The tense moment unfolded back in May at Dwight Rich Middle School. According to McClurkin, her son noticed a firearm in another student’s possession and sprang into action. Drawing on skills learned while hunting, the boy reportedly wrestled the weapon away, dismantled it, and dumped the bullets before anyone could be harmed.

But when school administrators learned that he had handled the gun, they didn’t commend him—they expelled him. Michigan’s strict zero-tolerance laws left the district with no wiggle room.

To McClurkin, the decision feels like a betrayal.

“It’s devastating because he’s a bright kid, and all he wants to do is be a kid,” she said.

Her son didn’t alert adults immediately, she admitted, because he was afraid—afraid of being blamed, afraid of getting the other student in trouble.

Police later confirmed they recovered the dismantled weapon and arrested a 12-year-old boy. His identity has not been released.

Still, the hero who may have prevented tragedy has now been banished from his school.

A Family Left Fighting

McClurkin has taken her pleas to the Lansing School Board, demanding answers and reinstatement.

“I’m frustrated. I’m at my wits’ end. I don’t know what to do,” she said at a recent meeting.

Friends launched a GoFundMe, saying the boy’s “first instinct was not to run away, it was to protect his classmates.”

Instead, he now sits at home, locked out of every school platform, unable to join even online programs. “They are setting my child up for failure,” McClurkin warned. “They’re setting him up to being a statistic.”

She has been forced to homeschool him through a non-accredited program while cutting back on work to keep up with expenses.

The District Defends Its Decision

The Lansing School District insists its hands were tied.

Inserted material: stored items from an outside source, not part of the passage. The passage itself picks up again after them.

(* ===== verification/Serial.v ===== *)
(** * Serial port and input buffer ([devices/serial.c], [devices/input.c])

    The two files call each other: a byte that arrives goes to the input buffer,
    and a change of the input buffer is notified to the serial port, which then
    enables or disables its interrupts.  The keyboard puts its characters into
    the same buffer.

    A call that has to sleep in [intq_getc] or [intq_putc] takes the queue's lock,
    records its thread in [wait] and stops there: it returns [None] (or [false]).
    When the thread has been woken, [input_getc_woken] and [serial_putc_woken] are
    the rest of the call: the lock is released and the loop is entered again.

    The theorems: the bytes that reach the transmitter are the bytes given to
    [serial_putc], in order, and the bytes that [input_getc] returns are the
    bytes received and typed, in order, whatever the device answers and however
    calls and interrupts are interleaved; the interrupts that are enabled are
    those that have work to do; and none of this panics, as long as no second
    thread calls [input_getc], or [serial_putc] with interrupts on, while one is
    in such a call.  Several threads can fail the assertion in [wait]
    ([intq_panics_when_stale]); the console's lock keeps them out of
    [serial_putc]. *)

From S2P Require Import Prelude Intq Io.

Open Scope Z_scope.

(** ** Registers of the 16550A *)

Definition IO_BASE : Z := 1016.
Definition RBR_REG : Z := IO_BASE + 0.
Definition THR_REG : Z := IO_BASE + 0.
Definition IER_REG : Z := IO_BASE + 1.
Definition LS_REG : Z := IO_BASE + 0.
Definition MS_REG : Z := IO_BASE + 1.
Definition IIR_REG : Z := IO_BASE + 2.
Definition FCR_REG : Z := IO_BASE + 2.
Definition LCR_REG : Z := IO_BASE + 3.
Definition MCR_REG : Z := IO_BASE + 4.
Definition LSR_REG : Z := IO_BASE + 5.
(* ===== verification/Delay.v ===== *)
(** * Delays ([devices/timer.c])

    The calibration of the delay loop and the functions that wait for a time in
    seconds.  How many iterations of the loop fit between two timer ticks
    depends on the processor: it is a parameter of the model.  A driver's waits
    are recorded in its state, in order; what the scheduler does during a sleep
    is the business of the thread model.

    The theorem: the calibration ends with the speed of the processor to within
    one part in 512, and the waits are never longer than asked for and never
    shorter by more than that and the rounding to whole loops. *)

From S2P Require Import Prelude Machine FixedPoint Arith Thread Io.

Open Scope Z_scope.

(** ** Calibration *)

Section Calibrate.
(** [too_many_loops]: whether a tick comes while the loop runs that often. *)
Variable too_many_loops : Z → bool.

(** Doubles [loops_per_tick] until one more doubling is too much. *)
Fixpoint double_loop (n : nat) (loops_per_tick : Z) : option Z :=
  match n with
  | O => None
  | S n =>
      if negb (too_many_loops (u32 (Z.shiftl loops_per_tick 1))) then
        let loops_per_tick := u32 (Z.shiftl loops_per_tick 1) in
        assert! negb (loops_per_tick =? 0);
        double_loop n loops_per_tick
      else Some loops_per_tick
  end.

(** Adds the bits below the highest one, down to the last that is tested. *)
Fixpoint refine_loop (n : nat) (high_bit test_bit loops_per_tick : Z) : option Z :=
  match n with
  | O => None
  | S n =>
      if test_bit =? Z.shiftr high_bit 10 then Some loops_per_tick
      else
        let loops_per_tick :=
          if negb (too_many_loops (Z.lor loops_per_tick test_bit))
          then Z.lor loops_per_tick test_bit else loops_per_tick in
        refine_loop n high_bit (Z.shiftr test_bit 1) loops_per_tick
  end.

(** The value of [loops_per_tick] after [timer_calibrate]. *)
Definition timer_calibrate (intr_level : bool) : option Z :=
  assert! intr_level;
  high_bit ← double_loop 33 (Z.shiftl 1 10);
  refine_loop 33 high_bit (Z.shiftr high_bit 1) high_bit.
End Calibrate.

(** ** Waiting *)

(** A wait: a sleep for a number of ticks, or a number of rounds of the delay
    loop. *)
Inductive wait := Sleep (ticks : Z) | Spin (loops : Z).

Class HasClock (St : Type) := {
  loops_per_tick : St → Z;
  waited : wait → St → St;
}.

Section Waits.
Context `{HasIntr St} `{HasClock St}.

Definition assert_intr_on : M St unit := level ← get level_of; check level.

Definition timer_sleep_for (ticks : Z) : M St unit :=
  assert_intr_on;;
  if ticks <=? 0 then mret tt else modify (waited (Sleep ticks)).

(** The number of rounds of [busy_wait] is an [int64_t]. *)
Definition delay_loops (loops_per_tick num denom : Z) : Z :=
  int64 (int64 (int64 (loops_per_tick * num) ÷ 1000 * TIMER_FREQ) ÷ (denom ÷ 1000)).

Definition real_time_delay (num denom : Z) : M St unit :=
  check (Z.rem denom 1000 =? 0);;
  loops ← get loops_per_tick;
  modify (waited (Spin (delay_loops loops num denom))).

Definition real_time_sleep (num denom : Z) : M St unit :=
  let ticks := int64 (num * TIMER_FREQ) ÷ denom in
  assert_intr_on;;
  if 0 <? ticks then timer_sleep_for ticks else real_time_delay num denom.

Definition timer_msleep (ms : Z) : M St unit := real_time_sleep ms 1000.
Definition timer_usleep (us : Z) : M St unit := real_time_sleep us (1000 * 1000).
Definition timer_nsleep (ns : Z) : M St unit := real_time_sleep ns (1000 * 1000 * 1000).
Definition timer_mdelay (ms : Z) : M St unit := real_time_delay ms 1000.
Definition timer_udelay (us : Z) : M St unit := real_time_delay us (1000 * 1000).
Definition timer_ndelay (ns : Z) : M St unit := real_time_delay ns (1000 * 1000 * 1000).
End Waits.

(** ** The calibration *)

Section Speed.
(** [speed]: the number of rounds that take less than a tick. *)
Context (too_many_loops : Z → bool) (speed : Z).
Hypothesis Hspeed : ∀ n, too_many_loops n = (speed <? n).

Lemma double_loop_ok k n : (10 ≤ k)%nat → 2 ^ Z.of_nat k ≤ speed < 2 ^ 31 → (31 - k < n)%nat →
  ∃ k', double_loop too_many_loops n (2 ^ Z.of_nat k) = Some (2 ^ Z.of_nat k') ∧ (10 ≤ k' < 31)%nat ∧
    2 ^ Z.of_nat k' ≤ speed < 2 ^ (Z.of_nat k' + 1).
Proof.
  revert k. induction n as [|n IH]; intros k Hk Hs Hn; [lia|]. cbn [double_loop].
  assert (Z.of_nat k < 31) as Hlt by (apply (Z.pow_lt_mono_r_iff 2); lia).
  rewrite Z.shiftl_mul_pow2 by lia.
  replace (2 ^ Z.of_nat k * 2 ^ 1) with (2 ^ Z.of_nat (S k)) by (rewrite Nat2Z.inj_succ, Z.pow_succ_r; lia).
  assert (2 ^ Z.of_nat (S k) ≤ 2 ^ 31) by (apply Z.pow_le_mono_r; lia).
  assert (0 < 2 ^ Z.of_nat (S k)) by lia.
  rewrite u32_small by (unfold is_u32; lia). rewrite Hspeed.
  destruct (Z.ltb_spec speed (2 ^ Z.of_nat (S k))); cbn [negb].
  - exists k. rewrite Nat2Z.inj_succ in *. repeat split; lia.
  - rewrite (proj2 (Z.eqb_neq _ _)) by lia. cbn [negb]. apply IH; lia.
Qed.

Lemma refine_loop_ok k n : ∀ j q, 10 ≤ k → k - 10 ≤ j < k → j - (k - 10) < Z.of_nat n → 0 ≤ q →
  q * 2 ^ (j + 1) ≤ speed < (q + 1) * 2 ^ (j + 1) →
  ∃ r, refine_loop too_many_loops n (2 ^ k) (2 ^ j) (q * 2 ^ (j + 1)) = Some r ∧
    q * 2 ^ (j + 1) ≤ r ∧ r ≤ speed < r + 2 ^ (k - 9).
Proof.
  induction n as [|n IH]; intros j q Hk Hj Hn Hq Hs; [lia|]. cbn [refine_loop].
  rewrite Z.shiftr_div_pow2, <- Z.pow_sub_r by lia.
  destruct (Z.eqb_spec (2 ^ j) (2 ^ (k - 10))) as [E|E].
  - apply Z.pow_inj_r in E; [|lia..]. eexists. split; [done|].
    replace (k - 9) with (j + 1) by lia. lia.
  - assert (j ≠ k - 10) by (by intros ->).
    assert (2 ^ (j + 1) = 2 * 2 ^ j) as Hp by (rewrite Z.pow_add_r; lia).
    assert (0 < 2 ^ j) by lia.
    rewrite (lor_low (j + 1)) by (rewrite ?Z.mod_mul; lia).
    rewrite Z.shiftr_div_pow2, <- Z.pow_sub_r, Hspeed by lia.
    destruct (IH (j - 1) (if negb (speed <? q * 2 ^ (j + 1) + 2 ^ j) then 2 * q + 1 else 2 * q)) as (r & Hr & Hb).
    + done.
    + lia.
    + lia.
    + destruct (negb _); lia.
    + replace (j - 1 + 1) with j by lia.
      destruct (Z.ltb_spec speed (q * 2 ^ (j + 1) + 2 ^ j)); cbn [negb]; lia.
    + replace (j - 1 + 1) with j in Hr, Hb by lia. exists r. rewrite <- Hr. split; [f_equal|];
        destruct (Z.ltb_spec speed (q * 2 ^ (j + 1) + 2 ^ j)); cbn [negb] in *; lia.
Qed.

Lemma timer_calibrate_ok : 2 ^ 10 ≤ speed < 2 ^ 31 →
  ∃ r, timer_calibrate too_many_loops true = Some r ∧ 2 ^ 10 ≤ r < 2 ^ 31 ∧ 
    r ≤ speed ∧ 512 * (speed - r) < r.
Proof.
  intros Hs. destruct (double_loop_ok 10 33) as (k & Hd & Hk & Hb); [lia..|].
  unfold timer_calibrate. cbn [mbind option_bind]. change (Z.shiftl 1 10) with (2 ^ Z.of_nat 10).
  rewrite Hd. cbn [mbind option_bind]. set (z := Z.of_nat k) in *.
  destruct (refine_loop_ok z 33 (z - 1) 1) as (r & Hr & Hb'); [lia..| |].
  { replace (z - 1 + 1) with z by lia. rewrite Z.pow_add_r in Hb by lia. lia. }
  replace (z - 1 + 1) with z in Hr, Hb' by lia. rewrite Z.mul_1_l in Hr.
  rewrite Z.shiftr_div_pow2, <- Z.pow_sub_r, Hr by lia.
  assert (2 ^ z = 512 * 2 ^ (z - 9)) as E by (change 512 with (2 ^ 9); rewrite <- Z.pow_add_r by lia; f_equal; lia).
  assert (2 ^ 1 ≤ 2 ^ (z - 9)) by (apply Z.pow_le_mono_r; lia).
  exists r. split; [done|]. assert (2 ^ 10 ≤ 2 ^ z) by (apply Z.pow_le_mono_r; lia). lia.
Qed.
End Speed.

(** ** The waits *)

Lemma delay_loops_bounds loops num d : 0 ≤ loops < 2 ^ 31 → 0 ≤ num < 2 ^ 32 → 1 ≤ d →
  let n := delay_loops loops num (1000 * d) in
  0 ≤ n ∧ n * (1000 * d) ≤ loops * 100 * num < (n + 1) * (1000 * d) + 100000.
Proof.
  intros Hl Hn Hd. assert (0 ≤ loops * num < 2 ^ 63) by nia.
  unfold delay_loops, TIMER_FREQ. rewrite (int64_small (loops * num)) by (unfold is_i64; lia).
  rewrite (Z.mul_comm 1000 d), Z.quot_mul by lia.
  rewrite (Z.quot_div_nonneg (loops * num) 1000) by lia. set (a := loops * num / 1000).
  assert (0 ≤ a ∧ 1000 * a ≤ loops * num < 1000 * a + 1000) as [Ha Hb].
  { subst a. pose proof (Z.div_mod (loops * num) 1000). pose proof (Z.mod_pos_bound (loops * num) 1000).
    pose proof (Z.div_pos (loops * num) 1000). lia. }
  rewrite (int64_small (a * 100)), (Z.quot_div_nonneg (a * 100) d) by (unfold is_i64; lia). set (n := a * 100 / d).
  assert (0 ≤ n ∧ d * n ≤ a * 100 < d * n + d) as [Hn0 Hnb].
  { subst n. pose proof (Z.div_mod (a * 100) d). pose proof (Z.mod_pos_bound (a * 100) d).
    pose proof (Z.div_pos (a * 100) d). lia. }
  assert (n ≤ a * 100) by nia. rewrite int64_small by (unfold is_i64; lia). cbv zeta. lia.
Qed.

(** A machine with an interrupt flag and a calibrated delay loop. *)
Record clock := mk_clock { c_level : bool; c_loops : Z; c_waits : list wait }.
#[export] Instance clock_intr : HasIntr clock :=
  {| level_of := c_level; set_level := λ l c, mk_clock l (c_loops c) (c_waits c) |}.
#[export] Instance clock_clock : HasClock clock :=
  {| loops_per_tick := c_loops; waited := λ w c, mk_clock (c_level c) (c_loops c) (c_waits c ++ [w]) |}.

(** [w] waits for [num / denom] seconds on a processor of the given speed: a
    sleep is cut to whole ticks, a loop is never too long, and too short by less
    than 1 part in 512 and what the two divisions cut. *)
Definition accurate (speed num denom : Z) (w : wait) : Prop :=
  match w with
  | Sleep t => 1 ≤ t ∧ t * denom ≤ num * TIMER_FREQ < (t + 1) * denom
  | Spin n => num * TIMER_FREQ < denom ∧ 0 ≤ n ∧ n * denom ≤ speed * TIMER_FREQ * num ∧
      512 * (speed * TIMER_FREQ * num) ≤ 513 * ((n + 1) * denom + 100000)
  end.

Lemma real_time_sleep_ok `{HasIntr St} `{HasClock St} (s : St) speed num d :
  level_of s = true → 0 ≤ loops_per_tick s < 2 ^ 31 →
  loops_per_tick s ≤ speed → 512 * (speed - loops_per_tick s) ≤ loops_per_tick s →
  0 ≤ num < 2 ^ 32 → 1 ≤ d →
  ∃ w, real_time_sleep num (1000 * d) s = Ret tt (waited w s) ∧ accurate speed num (1000 * d) w.
Proof.
  intros Hl Hr Hs He Hn Hd. unfold real_time_sleep. rewrite int64_small by (unfold is_i64, TIMER_FREQ; lia).
  rewrite Z.quot_div_nonneg by (unfold TIMER_FREQ; lia).
  assert (assert_intr_on s = Ret tt s) as Ha by (unfold assert_intr_on, get, check, mbind, M_bind; by rewrite Hl).
  rewrite (bind_Ret _ _ _ _ _ Ha). set (t := num * TIMER_FREQ / (1000 * d)).
  assert (0 ≤ t ∧ t * (1000 * d) ≤ num * TIMER_FREQ < (t + 1) * (1000 * d)) as [Ht Hb].
  { subst t. unfold TIMER_FREQ. pose proof (Z.div_mod (num * 100) (1000 * d)).
    pose proof (Z.mod_pos_bound (num * 100) (1000 * d)). pose proof (Z.div_pos (num * 100) (1000 * d)). lia. }
  destruct (Z.ltb_spec 0 t).
  - exists (Sleep t). unfold timer_sleep_for. rewrite (bind_Ret _ _ _ _ _ Ha).
    rewrite (proj2 (Z.leb_gt t 0)) by lia. simpl. auto with lia.
  - exists (Spin (delay_loops (loops_per_tick s) num (1000 * d))).
    pose proof (delay_loops_bounds _ _ _ Hr Hn Hd) as [Hn0 Hbn]. split.
    + unfold real_time_delay. rewrite Z.mul_comm, Z.rem_mul by lia. done.
    + simpl. unfold TIMER_FREQ in *. nia.
Qed.

(** C35: Delays are accurate.  On a processor that runs the delay loop between
    [2 ^ 10] and [2 ^ 31] times per tick, [timer_calibrate] ends, and with its
    result every sleep of [num / denom] seconds, in any unit of a millisecond or
    less, is either a sleep for that time cut to whole ticks, or, when it is less
    than a tick, a loop that runs for at most the time asked for and falls short
    of it by at most 1 part in 513 and the rounding of the two divisions.  No
    64-bit product overflows. *)
Theorem delay_accuracy (too_many_loops : Z → bool) speed :
  (∀ n, too_many_loops n = (speed <? n)) → 2 ^ 10 ≤ speed < 2 ^ 31 →
  ∃ loops, timer_calibrate too_many_loops true = Some loops ∧
    ∀ num d ws, 0 ≤ num < 2 ^ 32 → 1 ≤ d →
      ∃ w, real_time_sleep num (1000 * d) (mk_clock true loops ws)
           = Ret tt (mk_clock true loops (ws ++ [w])) ∧
        accurate speed num (1000 * d) w.
Proof.
  intros Ht Hs. destruct (timer_calibrate_ok too_many_loops speed Ht Hs) as (r & -> & Hr & Hle & He).
  exists r. split; [done|]. intros num d ws Hn Hd.
  by destruct (real_time_sleep_ok (mk_clock true r ws) speed num d) as (w & Hw & Ha);
    [simpl; lia..|exists w].
Qed.

Lemma delay_accuracy_witness :
  timer_calibrate (λ n, 3000000 <? n) true = Some 2998272 ∧
  ∃ w, real_time_sleep 400 (1000 * 1000000) (mk_clock true 2998272 []) = Ret tt (mk_clock true 2998272 [w]) ∧
    accurate 3000000 400 (1000 * 1000000) w.
Proof.
  destruct (delay_accuracy (λ n, 3000000 <? n) 3000000) as (l & Hl & Hw); [done|lia|].
  assert (timer_calibrate (λ n, 3000000 <? n) true = Some 2998272) as E by (vm_compute; reflexivity).
  rewrite E in Hl. injection Hl as <-. split; [done|]. apply (Hw 400 1000000 []); lia.
Defined.

(** A processor too fast for [loops_per_tick] stops the calibration. *)
Lemma timer_calibrate_too_fast (too_many_loops : Z → bool) :
  (∀ n, 0 ≤ n < 2 ^ 32 → too_many_loops n = false) → timer_calibrate too_many_loops true = None.
Proof.
  intros H. unfold timer_calibrate. cbn [mbind option_bind].
  assert (double_loop too_many_loops 33 (Z.shiftl 1 10) = None) as ->; [|done].
  do 22 (cbn [double_loop]; rewrite H by (vm_compute; split; congruence); cbv [negb]; cbn [mbind option_bind];
    match goal with |- context [u32 ?x] => let v := eval vm_compute in (u32 x) in change (u32 x) with v end).
  done.
Qed.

“After a thorough investigation, and in accordance with Michigan law regarding dangerous weapons on school property, the Lansing School District determined that expulsion was necessary,” the district said in a statement.

They cited video evidence and student testimony, stressing that “expulsion is never a decision the district takes lightly.”

But for McClurkin, the punishment feels like an injustice piled onto an already traumatic event.

“On what could have been a tragic and devastating day, my son acted out of courage and compassion,” the GoFundMe states. “Instead of being recognized as a hero, he’s being treated like a criminal.”

For now, the boy who may have saved his classmates remains cut off from his education—an unlikely casualty of Michigan’s zero-tolerance laws.